- Central District in blue, with HaSharon Subdistrict in dark blue
- Interactive map of HaSharon Subdistrict
- Country: Israel
- District: Central

Area
- • Total: 348 km^{2} (134 sq mi)

Population (2016)
- • Total: 460,500

Ethnicity
- • Jews and others: 79.2%
- • Arabs: 20.8%

= HaSharon Subdistrict =

The HaSharon Subdistrict is one of Israel's subdistricts in the Central District. The principal city of this subdistrict is Netanya. The subdistrict is situated in the Sharon plain, a section of Israel's coastal plain, from which it draws its name.

== History ==
The subdistrict is mostly composed of what had been, during British-ruled Mandatory Palestine, the Tulkarm Subdistrict.

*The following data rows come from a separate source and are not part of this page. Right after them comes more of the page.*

(* ===== verification/ControlPlane.v ===== *)
(** * Candidate planning and compilation ([src/src/proxy/control_plane/plan.rs], [compile.rs])

    One plan per candidate decides what is reused from the previous snapshot
    and what must be prepared; the compiler applies it.  The theorems state that
    no compiled object ever holds a stale one. *)

From Stdlib Require Import ZArith Lia Sorted.
From stdpp Require Import base tactics gmap fin_maps strings option sorting sets list.
From S2P Require Import Prelude Errors GraphStore Hosts Json Config ConfigSet AdminOps RouteBuild.

Open Scope Z_scope.

Section control_plane.
Context `{Compiler} `{OpenSsl}.
Context (FACTORIES : list FactoryMeta) (PLUGIN_META : list PluginMeta).

Abbreviation refs := (plugin_upstream_refs PLUGIN_META).
Abbreviation Prepared := (UpstreamOccurrence -> option Prep).

(** [CandidateSnapshot], and the maps of a [RuntimeSnapshot]. *)
Record CandidateSnapshot : Type := {
  c_upstreams : gmap string ProxyUpstream;
  c_services : gmap string ProxyService;
  c_global_rules : gmap string ProxyGlobalRule;
  c_routes : gmap string ProxyRoute;
  c_ssls : gmap string ProxySSL;
}.
Definition empty_snapshot : CandidateSnapshot := Build_CandidateSnapshot ∅ ∅ ∅ ∅ ∅.

Inductive ResourceDecision (T : Type) : Type := Reuse (existing : T) | Rebuild.
Arguments Reuse {T} existing.
Arguments Rebuild {T}.

Record CandidatePlan : Type := {
  reused_upstreams : gmap string ProxyUpstream;
  reused_services : gmap string ProxyService;
  reused_global_rules : gmap string ProxyGlobalRule;
  reused_routes : gmap string ProxyRoute;
  reused_ssls : gmap string ProxySSL;
  jobs : list (UpstreamOccurrence * Upstream.t);
}.


(** *** [CandidatePlan::build] *)

(** One reuse loop: the objects of [previous] whose configuration passes [keep]. *)
Definition reuse_loop {T X} (keep : string -> T -> X -> Result bool ProxyError) (config : gmap string T)
    (previous : gmap string X) : Result (gmap string X) ProxyError :=
  try_fold (fun reused (it : string * T) =>
    match previous !! it.1 with
    | Some existing =>
      let? ok := keep it.1 it.2 existing in
      Ok (if ok : bool then <[it.1 := existing]> reused else reused)
    | None => Ok reused
    end) ∅ (map_to_list config).

Definition all_reused {X} (deps : gset string) (reused : gmap string X) : bool :=
  bool_decide (deps ⊆ dom reused).

Definition keep_upstream (i : string) (u : Upstream.t) (existing : ProxyUpstream) : Result bool ProxyError :=
  Ok (bool_decide (pu_inner existing = u)).

Definition keep_service (ru : gmap string ProxyUpstream) (i : string) (s : Service.t) (existing : ProxyService)
    : Result bool ProxyError :=
  if bool_decide (ps_inner existing = s) then
    let? deps := scope_upstream_deps PLUGIN_META s in Ok (all_reused deps ru)
  else Ok false.

Definition keep_global_rule (ru : gmap string ProxyUpstream) (i : string) (g : GlobalRule.t)
    (existing : ProxyGlobalRule) : Result bool ProxyError :=
  if bool_decide (pg_inner existing = g) then
    let? deps := plugin_upstream_deps PLUGIN_META (GlobalRule.plugins g) in Ok (all_reused deps ru)
  else Ok false.

Definition keep_route (ru : gmap string ProxyUpstream) (rs : gmap string ProxyService) (i : string)
    (r : Route.t) (existing : ProxyRoute) : Result bool ProxyError :=
  let service_ok := match Route.service_id r with
                    | Some sid => bool_decide (is_Some (rs !! sid))
                    | None => true
                    end in
  if service_ok && bool_decide (pr_inner existing = r) then
    let? deps := scope_upstream_deps_rule PLUGIN_META r in Ok (all_reused deps ru)
  else Ok false.

Definition keep_ssl (i : string) (c : SSL.t) (existing : ProxySSL) : Result bool ProxyError :=
  Ok (bool_decide (ssl_inner existing = c)).

(** One job loop over the resources that are rebuilt. *)
Definition job_loop {T X} (config : gmap string T) (reused : gmap string X)
    (scope : string -> T -> Result (list (UpstreamOccurrence * Upstream.t)) ProxyError)
    (jobs : list (UpstreamOccurrence * Upstream.t))
    : Result (list (UpstreamOccurrence * Upstream.t)) ProxyError :=
  try_fold (fun jobs (it : string * T) =>
    if bool_decide (is_Some (reused !! it.1)) then Ok jobs
    else let? more := scope it.1 it.2 in Ok (jobs ++ more)%list) jobs (map_to_list config).

Definition inline_job (occurrence : UpstreamOccurrence) (upstream : option Upstream.t)
    : list (UpstreamOccurrence * Upstream.t) :=
  match upstream with Some u => [(occurrence, u)] | None => [] end.

Definition scope_jobs (occurrence : option UpstreamOccurrence) (upstream : option Upstream.t)
    (owner : TrafficSplitOwner) (plugins : Plugins_map)
    : Result (list (UpstreamOccurrence * Upstream.t)) ProxyError :=
  let? more := plugin_upstream_jobs PLUGIN_META owner plugins in
  Ok (match occurrence with Some o => inline_job o upstream | None => [] end ++ more)%list.

Definition CandidatePlan_build (config : ResourceConfigSet) (previous : CandidateSnapshot)
    : Result CandidatePlan ProxyError :=
  let? ru := reuse_loop keep_upstream (upstreams config) (c_upstreams previous) in
  let? rsv := reuse_loop (keep_service ru) (services config) (c_services previous) in
  let? rg := reuse_loop (keep_global_rule ru) (global_rules config) (c_global_rules previous) in
  let? rr := reuse_loop (keep_route ru rsv) (routes config) (c_routes previous) in
  let? rc := reuse_loop keep_ssl (ssls config) (c_ssls previous) in
  let? jobs := job_loop (upstreams config) ru (fun i u => Ok [(Named i, u)]) [] in
  let? jobs := job_loop (services config) rsv (fun i s =>
                 scope_jobs (Some (ServiceInline i)) (Service.upstream s) (OwnerService i) (Service.plugins s)) jobs in
  let? jobs := job_loop (global_rules config) rg (fun i g =>
                 scope_jobs None None (OwnerGlobalRule i) (GlobalRule.plugins g)) jobs in
  let? jobs := job_loop (routes config) rr (fun i r =>
                 scope_jobs (Some (RouteInline i)) (Route.upstream r) (OwnerRoute i) (Route.plugins r)) jobs in
  Ok {| reused_upstreams := ru; reused_services := rsv; reused_global_rules := rg; reused_routes := rr;
        reused_ssls := rc; jobs := jobs |}.

Definition decision {X} (reused : gmap string X) (i : string) : ResourceDecision X :=
  match reused !! i with Some existing => Reuse existing | None => Rebuild end.
Definition upstream_decision (p : CandidatePlan) := decision (reused_upstreams p).
Definition service_decision (p : CandidatePlan) := decision (reused_services p).
Definition global_rule_decision (p : CandidatePlan) := decision (reused_global_rules p).
Definition route_decision (p : CandidatePlan) := decision (reused_routes p).
Definition ssl_decision (p : CandidatePlan) := decision (reused_ssls p).

(** *** [CandidateSnapshot::build_prepared] *)

(** One pass: every resource is reused or compiled. *)
Fixpoint compile_pass {T X} (decide_ : string -> ResourceDecision X) (compile : string -> T -> B X)
    (l : list (string * T)) (acc : gmap string X) : B (gmap string X) :=
  match l with
  | [] => pure acc
  | (i, t) :: l' =>
    let! x := match decide_ i with Reuse existing => pure existing | Rebuild => compile i t end in
    compile_pass decide_ compile l' (<[i := x]> acc)
  end.
Definition validate_rule (ir : nat * MatchRule) : Result unit ProxyError :=
  if bool_decide (weighted_upstreams ir.2 = []) then
    Err (rule_error ir.1 " must have at least one weighted upstream")
  else
    let? total := total_weight_of (weighted_upstreams ir.2) in
    if total =? 0 then Err (rule_error ir.1 " must have total weight greater than 0")
    else try_for_each (fun w => if both_targets w then Err both_error else Ok ()) (weighted_upstreams ir.2).

(** [validate_traffic_split_config]; the derived schema accepts every parsed
    configuration. *)
Definition validate_traffic_split_config (cfg : Json) : Result unit ProxyError :=
  let? config := parse cfg in
  if bool_decide (rules config = []) then
    Err (PluginError "Traffic-split plugin requires at least one rule")
  else try_for_each validate_rule (enumerate (rules config)).

Definition named_upstream_ids (cfg : Json) : Result (list string) ProxyError :=
  let? config := parse cfg in
  Ok (rules config ≫= (fun r => omap upstream_id (weighted_upstreams r))).

(** *** Inline upstreams, read from the document *)

Definition json_array (v : option Json) : option (list Json) :=
  match v with Some (JArray items) => Some items | _ => None end.

Definition weighted_job (owner : TrafficSplitOwner) (rule_index : nat)
    (jobs : list (UpstreamOccurrence * Upstream.t)) (iw : nat * Json)
    : Result (list (UpstreamOccurrence * Upstream.t)) ProxyError :=
  match json_get "upstream" iw.2 with
  | Some value =>
    let? u := map_err (fun e => Configuration ("Invalid traffic-split upstream: " +:+ e)) (upstream_from_value value) in
    Ok (jobs ++ [(TrafficSplit owner rule_index iw.1, u)])%list
  | None => Ok jobs
  end.

Definition rule_jobs (owner : TrafficSplitOwner) (jobs : list (UpstreamOccurrence * Upstream.t))
    (ir : nat * Json) : Result (list (UpstreamOccurrence * Upstream.t)) ProxyError :=
  let? us := ok_or (Configuration "Invalid traffic-split weighted_upstreams")
               (json_array (json_get "weighted_upstreams" ir.2)) in
  try_fold (weighted_job owner ir.1) jobs (enumerate us).

Definition inline_upstream_jobs (owner : TrafficSplitOwner) (cfg : Json)
    : Result (list (UpstreamOccurrence * Upstream.t)) ProxyError :=
  let? rules := ok_or (Configuration "Invalid traffic-split rules") (json_array (json_get "rules" cfg)) in
  try_fold (rule_jobs owner) [] (enumerate rules).

(** *** The weighted choice *)

(** The loop of [pick_upstream] from the drawn number [n]. *)
Fixpoint pick {T} (targets : list (Z * T)) (n : Z) : option T :=
  match targets with
  | [] => None
  | (w, t) :: rest => if n <? w then Some t else pick rest (n - w)
  end.

Section compiled.
Context `{Compiler}.

Inductive WeightedTarget : Type := Selected (u : ProxyUpstream) | PassThrough.

Record CompiledRule : Type := { targets : list (Z * WeightedTarget); total_weight : Z }.
Record PluginTrafficSplit : Type := { config : PluginConfig; compiled : list CompiledRule }.

(** [draw] is [gen_range(0..total_weight)]. *)
Definition pick_upstream (rule : CompiledRule) (draw : Z -> Z) : option WeightedTarget :=
  if total_weight rule =? 0 then None else pick (targets rule) (draw (total_weight rule)).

The rest of Mandatory Tulkarm Subdistrict east of the Green Line constitutes the current Tulkarm Governorate.

== Administrative local authorities ==

| Cities | Local Councils | Regional Councils |
|---|---|---|
| Kfar Yona; Netanya; Qalansawe; Tayibe; Tira; | Elyakhin; Even Yehuda; Kadima-Tzoran; Pardesiya; Tel Mond; Zemer; | Hefer Valley (Emek Hefer); Hof HaSharon; Lev HaSharon; |

== Voting Patterns ==
In the 2022 election, 42 percent of voters in the subdistrict voted for the parties of the center-left coalition led by Yair Lapid, while 41 percent voted for the parties of the right-wing coalition led by Benjamin Netanyahu and 17 percent voted for the Arab parties.